Мои увещевания не помогли, скорее еще больше его обозлили.
— Слушай, — заявил он. — Ты подрабатываешь на стороне. Этого достаточно, чтобы тебя уволить. Я мог бы сообщить кому следует.
— Мог бы, мог бы. А как ты объяснишь, откуда тебе это стало известно?
Это озадачило его, но он сразу же оправился:
— Никаких объяснений не потребуется. Если спросят, скажу, что получил информацию.
— На основании слухов сотрудника уволить нельзя. И знаешь что? Мне по-любому наплевать. Расскажешь кому-нибудь, где я работаю, — жизни рад не будешь, ясно? Твоя жена знает, где ты провел вечер? Думаешь, она развеселится, узнав об этом?
Я здорово обозлилась и уже почти кричала, и вот тут люди начали оборачиваться. К счастью, как раз в этот момент показалось такси с горящим огоньком, и я замахала руками и даже выскочила на проезжую часть, чтобы вынудить его остановиться. Я запрыгнула на пассажирское сиденье и попросила водителя ехать быстрее, просто вперед, но, пожалуйста, побыстрее. Данкерли ухватился за ручку дверцы, но водитель нажал на газ, и ему пришлось разжать руку.
В такси я заплакала. Он напугал меня, этот подонок: окажись мы в безлюдном месте, на что бы он решился? Пустил бы в ход силу? Заломал бы меня?
— Ты как, лапонька? — посочувствовал таксист.
— Все нормально, — всхлипывала я. — Спасибо.
Он доставил меня домой. Пришлось отдать ему тридцать фунтов из моих сбережений. Денег у меня к тому времени было много, но то обстоятельство, что пришлось запустить руку в лодочный фонд, привело меня в ярость.
К тому же я понимала, что мне еще предстоит столкнуться с Данкерли. Лучше не станет, будет только хуже. Он сумеет отравить мне каждый рабочий день, и так до тех пор, пока я сама не уволюсь. Денег все еще не хватало. Требовалось заработать достаточно, чтобы уволиться, и поскорее.

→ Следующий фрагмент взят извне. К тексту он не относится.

(** * The OpenAI-compatible content generator of gemini-cli

    A shallow embedding of
    [packages/core/src/core/openAICompatibleContentGenerator.ts]:
    the response wrapper [OpenAIGenerateContentResponse], the message
    converter [convertToOpenAIMessages], the token estimator [countTokens],
    the two HTTP entry points [generateContent] and [generateContentStream]
    with the server-sent-events decoder of the latter, and [embedContent].

    The file has three layers.
    - The platform: the part of the JavaScript runtime the adapter calls.
      Strings are sequences of UTF-16 code units, with [split], [trim],
      [startsWith], [substring] and [join]; [TextDecoder] is the UTF-8
      decoder of the Encoding standard; [JSON.parse] is a recursive-descent
      parser of the JSON grammar; a value of type [any] is a JSON value,
      an object literal over such values, or [undefined].
    - The adapter, one definition per method of the source, under the
      source's names.  A call that can throw returns a [completion]; an
      [async] method returns how its promise settles; the server is a
      [World] that answers each [fetch] with its next response and records
      the request; the async generator of [generateContentStream] is a
      state ([StreamGenerator]) and its [next()].
    - The properties, each on the definitions above. *)

From Stdlib Require Import String Ascii NArith ZArith QArith Qround.
From Stdlib.Strings Require Import Byte.
From Stdlib Require Import Bool Arith Lia DecimalString List.
Import ListNotations.
(* ===== verification/Prelude.v ===== *)
(** * A verification of Virtink

    Virtink runs cloud-hypervisor virtual machines on Kubernetes.  A user creates
    [VirtualMachine], [VirtualMachineMigration] and [VirtualMachineReplicaSet] objects;
    admission webhooks default and validate them; the VM controller gives a VM a pod and
    follows it; the daemon of each node boots the VM in the pod's hypervisor, carries out power
    actions, hotplugs volumes and moves VMs between nodes; the migration controller claims a VM
    for a migration; the replica set controller keeps a number of VMs.  All of them meet in the
    API server, mostly in the status of the stored VM.  Around them: the pre-runner, which runs in
    the VM's pod before the hypervisor, sets up its network and writes its configuration; the
    device plugin, which offers /dev/kvm and /dev/net/tun of a node to pods; the consoles, for
    which the API server passes connections on to the daemon of the VM's node; the kubectl
    plugin, which asks for power actions through the generated clientset; the binaries that wire
    the parts together; and the generators and generated code that the parts are built with.

    ** The files

    Foundations.
    - [Prelude]: Go errors, panics, programs over external calls ([prog]) with their execution
      ([run], and [exec] in an environment) and a weakest precondition ([wp]) over environments,
      machine integers, tactics.
    - [GoStd], [GoNet]: what the sources use of Go's strings, strconv, filepath and net packages
      (IP and CIDR parsing and printing, masks, MAC addresses, splitting of host and port).
    - [K8s]: object metadata, and the Kubernetes libraries as the class [K8s] of operations
      with the laws [QuantityLaws] and [MetaLaws] that the theorems rely on; [k8s_concrete] is an
      instance that satisfies the laws and that the witnesses run.
    - [ApiTypes]: pkg/apis/virt/v1alpha1/types.go.  [Kube]: pods, the calls to the API server
      ([kubeE]), pkg/volumeutil, base64.
    - [Json]: encoding/json on structs described by their fields, with one proof that all of
      them read what they write.
    - [Goroutines]: goroutines under a wait group, for every schedule, with a proof rule.
    - [DeepCopy]: Go values with pointers, slices and maps in a heap, the statements that deep
      copies are generated from, and one proof that a checked list of statements copies deeply.

    Components, each a translation followed by its theorems (in a file of its own where they
    are many).
    - [CpuSet]: pkg/cpuset/cpuset.go.
    - [Expectations]: pkg/controller/expectations/expectations.go; the class
      [ControllerExpectationsInterface] with [ExpectationsLaws] is what a controller relies on.
    - [VmValidate], [VmMutate]: the validating and mutating webhooks of pkg/controller/vm_webhook.go.
    - [PodBuild], [PodBuildProofs]: buildVMPod and buildTargetVMPod of
      pkg/controller/vm_controller.go.
    - [VmController], [VmControllerProofs]: the rest of pkg/controller/vm_controller.go.
    - [ReplicaSet], [ReplicaSetProofs]: pkg/controller/vmrs_controller.go, vmrs_webhook.go and
      controller_utils.go.
    - [Migration]: pkg/controller/vmm_controller.go and vmm_webhook.go.
    - [Prerunner], [PrerunnerProofs]: cmd/virt-prerunner/main.go, with the fields of the
      hypervisor's configuration that it sets.  [PodContract]: what the pod builder promises to it.
    - [Daemon], [DaemonProofs]: pkg/daemon/vm_controller.go.
    - [Hypervisor]: pkg/cloudhypervisor/client.go, all types and operations.
      [HypervisorContract]: the configuration on its way from the pre-runner through the daemon
      to the hypervisor, and to the console server.
    - [Cgroup], [CgroupProofs]: the device managers of pkg/daemon/cgroup, which [Daemon] calls.
    - [KubectlVirt]: cmd/kubectl-virt/main.go.
    - [DeepCopyTypes]: every struct of pkg/apis and its functions in the two
      zz_generated.deepcopy.go.
    - [Clientset]: pkg/generated/clientset, the typed clients, their fakes and the constructors, and
      [KubectlVirt] on top of them.  [FakeClientset]: the fake clientset with its tracker, over the
      class [Testing] of client-go with its laws [TestingLaws].  [Informers]: pkg/generated/informers and pkg/generated/listers.
    - [Generator]: cmd/cloud-hypervisor-client-gen/main.go, which printed the source of [Hypervisor].
    - [Wiring]: cmd/virt-controller/main.go, cmd/virt-daemon/main.go, pkg/apiserver and the set-up
      methods of controllers and webhooks.
    - [NodeUtil]: pkg/daemon/pid, the relays of pkg/daemon/tcpproxy, pkg/tlsutil.
    - [Schemes]: the register.go files of pkg/apis and pkg/generated and the init functions of the
      binaries and the API server.
    - [DevicePlugin]: pkg/daemon/deviceplugin/deviceplugin.go.
    - [Console], [ConsoleProofs]: pkg/apiserver/registry/subresources/console and
      pkg/daemon/console_server.go.

    Compositions.
    - [System]: the VM controller, the migration controller and the daemons on one stored VM.
    - [Cluster]: a VM, its pod and its hypervisor between the VM controller, the kubelet and the
      daemons, which take turns and whose calls may fail, with the rule by which rounds of turns make
      progress.  [StartUp]: the way of a new VM to the phase Running.  [ShutDown]: the way of a deleted
      VM to its end.
    - [Rendezvous]: the daemons and relays of the two nodes of a migration on one network.

    ** How the code is modelled

    A pure Go function is a function.  One that can panic returns an [outcome], one that can
    fail a [result] or an [option goerror].  A function that talks to the outside is a [prog]
    over a signature of calls: [kubeE] for the API server, [rsE] for the replica set controller
    (API server, clock, scheduler, and the shared expectations), [nodeE] for a node (API server,
    files, processes, hypervisors, relays), [preE] for the pre-runner (environment, links, routes,
    commands, files), [cgE] for cgroups, [conE] and [pumpE] for consoles, [virtE] for the kubectl
    plugin, [httpE] for the hypervisor's client, [dpE] for the device plugin, whose goroutines are a
    step relation, [wireE] for the manager of a binary, [restE], [fakeE] and [cacheE] for client-go,
    [sysE] for sockets and certificates, [schemeE] for schemes.  Nothing is assumed of the answers unless an
    environment says so: a theorem about a controller is a [wp] statement whose environment
    lists the requests that are [allowed] at each moment and the [answers] that may come, so that
    it holds for every behaviour of the rest of the world, errors included.  Functions that
    change an object through a pointer take it and return it.  Aliasing is modelled where it can
    be seen: the maps that [MutateVM] lets requests and limits share ([VmMutate.rstore]), the
    maps of the VM that its pod shares ([PodBuild.shared_vm]), the heap of the deep copies and the
    expectations, which goroutines and watches change concurrently.  What Go leaves open in the
    generator (the order of a map, the order of equal elements after a sort) is the class
    [Generator.Runtime].

    ** What is shown

    - Admission: a create or update request is admitted exactly when an independent
      specification of well-formed VMs and permitted updates holds; defaulting is idempotent, does
      not observe its aliasing, keeps MAC addresses, and yields VMs that are admitted.
    - VM controller: no panic, only life-cycle steps of the status; pods in use and migration
      targets are never deleted, garbage exactly is; the finalizer outlives the pods; a VM is handed
      to a daemon only with its pod running and its volumes attached.
    - Pods: every mount has its volume; a migration target avoids the source's node; the
      pre-runner finds each disk at a path that the pod provides.
    - Pre-runner: it ends with success unless a call fails, with a configuration that matches
      the VM; a masqueraded network has the addresses it should and touches nothing else.
    - Hypervisor: each operation of the client is one request, whose status decides; the
      document the pre-runner writes is the one the hypervisor gets, and says the same to every
      reader.
    - Consoles: a request reaches the daemon of the VM's node, which accepts it for that VM only;
      messages are copied in order and none is lost before an error.
    - cgroups, kubectl plugin, device plugin: which rule decides about a device, which VMs a
      command patches, which devices are offered and allocated.
    - Replica sets: scaling never overshoots under any interleaving, waits for expectations, and
      counts what it created; expectations are met exactly when the awaited events came.
    - Migrations and daemons: claims, roles, the hand-over of the VM to its target, which
      hypervisor requests are made when, and when a daemon cannot panic.
    - Deep copies: every generated copy, except of what holds a VM's spec, is equal to the original and
      shares nothing with it; the copy of a spec shares exactly its sidecars.
    - Clientset and informers: a fake client asks what the real one asks, and a fake clientset gives
      back the objects it was made with; the kubectl plugin's
      requests are reads and status patches of its namespace; a factory has one informer per type,
      which runs at most once.
    - Generator: the generated client depends on the document only; a schema's type name spells the
      type that the typing rules give it.
    - Binaries: a manager starts only when it is complete, and the exit status tells whether a
      call failed.
    - CPU sets: printed lists are read back, and the inputs on which the parser ends are known exactly.
    - System: the three programs refine one transition system, whose reachable states keep
      the invariants the parts rely on; at most one node boots a VM.
    - Start and end: whatever the order of turns and the failures in between, a new VM runs after
      eight rounds without a failure, on one pod and booted once, and a VM that is deleted at any
      moment is gone with its pod after five.
    - Migration traffic: the source's hypervisor sends to the socket on which the target's receives.
    - Schemes: a client knows the kind of every object it is asked for, under one name each.
    - Defects: theorems that state what the code does where it fails (a wait group that goes
      negative, a secret mounted into the wrong container, a nil cgroup manager, a parser that
      does not end, an address count that overflows, a phase that is never left, device numbers
      read in the wrong base, a device that stays allowed, a lost socket path, a health channel
      that is never made, a console file that leaves its pod, a resume that is never sent, slices
      that a deep copy shares, a migration webhook without a client, a server that is stopped before
      it is made, a certificate pool that may be empty, an IPv6 address that is never dialed).

    ** Bounds

    Loops over slices are structural.  [CpuSet.Parse] takes fuel for each range: 2^64
    rounds are enough for every range that ends, and a range up to the largest [int] exhausts every
    fuel ([CpuSet.Parse_terminates]).
    [Goroutines.group] takes fuel for the steps of a group; [group_fuel] gives each goroutine
    more steps than its program has, and the theorems show that it is not exhausted.
    The copy loops of [Console] take fuel for their passes, and their theorems hold for each.
    [Strconv.format_digits] has 20 digits, enough for 64 bits.  [Daemon.PollImmediate] polls once
    at once and once per interval.  Integers keep the width of the source ([u32], [i64], ...)
    wherever they can leave it.  A turn of [Cluster] is one reconciliation; the rounds of
    [StartUp.vm_starts] and [ShutDown.vm_goes] are the lengths of the longest ways, one round for each
    step that an actor has to make.

    ** What is left out or simplified

    Nil and empty slices are not distinguished, except in deep copies.  [sort.Slice] is a stable merge
    sort; outside of [Generator] Go maps are iterated in one order.  JSON documents are values, not text, and their keys match exactly; where no struct of
    the repository is concerned, encoding, like the CDI populated test, is a parameter or a call.  A create call that answers an error created nothing.  [reflect.DeepEqual] of a
    status and a pointer to its copy is false, as in Go, so statuses are always written.  Watches
    and field indexes are the functions that compute requests and keys, not the machinery that
    delivers them.

    The bytes a file, a terminal or a socket delivers are answers of calls.  The hypervisor's
    configuration has the fields the pre-runner sets; the others are zero.

    [strings.Title] is modelled on ASCII strings.  A binary starts after its flags were parsed; the
    goroutine of the API server may end the process later.  A reconciler is set up with the client,
    scheme and recorder of its manager, which are not told apart.

    In [Cluster] turns do not overlap, the VM has no hotplug volumes and no migration, its claims and
    network attachments are there, its finalizer is the only one, and no pod is evicted or becomes
    Unknown; [System] is about VMs with volumes and migrations, and about every interleaving of the status updates.

    Not modelled, as no code of the repository does it: the copying between the connections of the
    migration relays (a proxy library, whose Start is a parameter), the object tracker and the
    discovery client (client-go), the bookkeeping of schemes (apimachinery), the template and the
    network access of the generator.  The mocks and the tests are left out. *)

From stdpp Require Import base gmap strings list sets fin_maps.
From Stdlib Require Import ZArith Lia.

Я резко очнулась, сердце колотилось, а отчего — я сама толком не понимала.
Сев в постели, я отодвинулась к краю, подальше от светового люка, хотя за ним было темно, сплошь серые тучи. Рано еще просыпаться.
Что-то меня разбудило, но что? Я напрягала слух, но, кроме тихого покачивания лодки, кроме шума воды, не слышала ничего. Разве что вдали какой-то звук — автомобиль, вероятно?
И вдруг — прямо над головой. На крыше каюты. Я замерла, вслушиваясь изо всех сил, сердце колотилось в панике. Оба мобильных телефона — и мой, и Дилана — остались в столовой. Толку-то от них там. А если мне понадобится позвонить? Завтра прихвачу их с собой в постель…
В прямоугольнике люка на фоне серого неба проступил силуэт человека.
Я резко втянула в себя воздух и отползла еще дальше в угол. Отсюда мне был виден только черный абрис в сером поле. Он двигался, пытался заглянуть в спальную каюту. Послышался голос, недостаточно внятный, чтобы разобрать слова, на палубе раздались шаги. Мгновение — и в дверях каюты возникла чья-то фигура.
Я хотела крикнуть, но было уже поздно. Он увидел меня в моем углу, подскочил, схватил подушку и зажал ею мне рот. Так резко, что я врезалась головой в стену позади кровати, из глаз посыпались искры. В следующее мгновение я уже брыкалась и извивалась, отбиваясь изо всех сил.
— Прекрати! — прошипел он. — Сейчас же перестань, сука тупая!
Я забилась еще сильнее, и он сжал пальцами мне шею, давил, пока я не перестала дышать. Тут-то я перепугалась по-настоящему.
— Ты перестанешь дергаться, наконец?
Ответить я не могла — слишком крепко он пережал мне глотку, — так что попыталась кивнуть в надежде, что он заметит это движение в темноте. В каюту вошел еще один человек.
— Что ты делаешь, на хрен?
— Да она как начала брыкаться, — шепотом пояснил первый.
Он убрал руку с моей шеи, и я, захлебываясь, втянула воздух в измученные легкие.
Нападавший толчком перевернул меня лицом вниз, они вместе ухватили меня за руки и чем-то скрепили запястья, пластиковые кольца впились мне в руки.
— Дженевьева, — заговорил второй, — попытайся объяснить, что тут происходит.
— Что? О чем вы? — громко завыла я. Они-то шептались, но я не собиралась приглушать голос на собственной лодке.
Он за волосы приподнял мою голову и с такой силой опустил ее на подушку, что я прикусила губу. Рот наполнился кровью. Я сплюнула.
— Не упрямься, хуже будет. Расскажи, что ты затеяла, и покончим с этим, или я запру тебя тут и сам обыщу лодку. Что предпочтешь?